The article below originally appeared in the San Mateo Daily Journal and is being reprinted with permission.
The 21st-century job market is demanding more four-year degrees and as a result, the some state legislators think it’s time for California community colleges to be able to add bachelor’s programs to meet this need.
The state Assembly’s Higher Education Committee passed Senate Bill 850, authored by state Sen. Marty Block, D-San Diego, on June 24. The bill, which still needs to make its way through Assembly Appropriations in early August and then to the Assembly floor for vote, would permit community colleges to offer bachelor’s degrees in limited circumstances through a pilot program with a maximum of 15 districts included. The local community college district is excited about the potential to participate in the program, which would need to commence no later than the 2017-18 academic year and students should complete their degrees by the 2022-23 school year.

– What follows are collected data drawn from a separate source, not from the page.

(** * Serverless user API: the Lambda handler of [lambda.py]

    A shallow embedding of [lambda_handler] and of the two collaborators it
    calls: Python's [json] module and the DynamoDB table reached through
    boto3.  The handler is translated statement by statement; Python
    exceptions are an explicit result type, the table is explicit state. *)

From Stdlib Require Import ZArith NArith String Ascii List DecimalString Lia.
From stdpp Require Import gmap list.
Import ListNotations.

Set Warnings "-register-all".

Local Open Scope N_scope.

(** ** Python strings

    A Python [str] is a sequence of Unicode code points; a code point is an
    [N].  [lit] turns a Rocq string literal into the [str] with the same
    characters, so that [lit "POST"] stands for the Python literal 'POST'. *)

Abbreviation str := (list N).

Definition ord (a : ascii) : N := N_of_ascii a.

Definition lit (s : string) : str := map ord (list_ascii_of_string s).

(** The double quote character. *)
Definition dquote : N := 34.

Definition str_eqb (a b : str) : bool := bool_decide (a = b).

(** [sep.join(parts)] *)
Fixpoint join (sep : str) (parts : list str) : str :=
  match parts with
  | [] => []
  | [p] => p
  | p :: rest => p ++ sep ++ join sep rest
  end.

Definition hex_digit (d : N) : N :=
  if d <? 10 then ord "0" + d else ord "a" + (d - 10).

(** The [n] low hexadecimal digits of [c], most significant first. *)
Fixpoint hex (n : nat) (c : N) : str :=
  match n with
  | O => []
  | S n' => hex n' (c / 16) ++ [hex_digit (c mod 16)]
  end.

(** [str(z)] for an [int]. *)
Definition str_of_int (z : Z) : str := lit (NilZero.string_of_int (Z.to_int z)).

(** ** Python values

    The values that reach the handler: what [json] decoding produces, plus
    [Decimal], which boto3 returns for a DynamoDB number.  A [dict] keeps
    its insertion order, as in Python; its keys are always [str] here.  A
    [float] is kept as the numeral it was read from: the handler never
    computes with one. *)

Inductive value : Type :=
| VNone
| VBool (b : bool)
| VInt (z : Z)
| VFloat (numeral : str)
| VStr (s : str)
| VList (items : list value)
| VDict (entries : list (str * value))
| VDecimal (z : Z).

“We’re very pleased with that,” said Barbara Christensen, director of community and government relations for the San Mateo County Community College District. “We will definitely petition. The ones we’re concentrating on right now that could be candidates for this are in allied health. We’d like to fill in a need for respiratory therapy and radiologic technology degrees.”
The district does already offer some four-year degree programs, including a nursing program at College of San Mateo that offers a registered nurse, RN degree. Cañada offers a bachelor’s of science degree in nursing through San Francisco State University. Allied health professions are now asking applicants to have beyond the associate’s degree. The difficulty with only being able to add one four-year degree is that the district would like to add both respiratory therapy and radiologic technology degrees to separate schools in the district, but would have to choose one, said Chancellor Ron Galatolo.
The bill states that California needs to produce 1 million more bachelor’s degrees than the state currently produces to remain economically competitive in the coming decades. There is demand for education beyond the associate degree level in specific academic disciplines that is not currently being met by California’s four-year public institutions, according to the bill. Each district can have one bachelor’s degree program through an accreditation body. Bill co-author state Sen. Jerry Hill, D-San Mateo, has been trying to get legislation like this passed for a number of years. He notes it’s an opportunity for students and will help meet the workforce needs of the community.
“San Mateo County has a tremendous community college district,” he said. “From a local perspective, I see the challenges faced by students who want a four-year degree. They’ve got to go south, they’ve got to go east or they’ve got to north. If you’re working and you have limited time with the traffic congestion you’re faced with today, it’s almost an impossible task just to get to school when you need to for a four-year degree. There are many areas where the community colleges are capable of providing a baccalaureate degree without a great deal of effort.”
Still, Hill would like to see it open up even more than this bill is doing.
These baccalaureate programs will be limited and will not in any way detract from the community colleges’ traditional mission to advance California’s economic growth and global competitiveness through education, training and services that contribute to continuous workforce improvement, nor will these programs unnecessarily duplicate similar programs offered by nearby public four-year institutions, the bill states. The limitation of one program per district is definitely a drawback, said Tom Mohr, trustee on the San Mateo County Community College District.
“It’s a definite step forward,” he said. “There are some areas in the health field where it’s very important that more than baccalaureate be made possible by a community college. I don’t think it is sufficient.”
Under the legislation, districts would not be able to offer a bachelor’s degree already offered at California State University of the University of California.
On the statewide level, Brice W. Harris, California Community Colleges chancellor, expressed his support for the bill.
“I applaud the Assembly Higher Education Committee for approving this bill designed to address unmet workforce needs where career entry requirements have progressed beyond the associate degree level,” he said in a prepared statement. “The legislation would expand educational access and job training opportunities for thousands of Californians. Community colleges offering baccalaureate degrees under this bill would not duplicate those degrees that the University of California or California State University award.”
The California Community Colleges has 72 districts and 112 colleges serving 2.1 million students per year.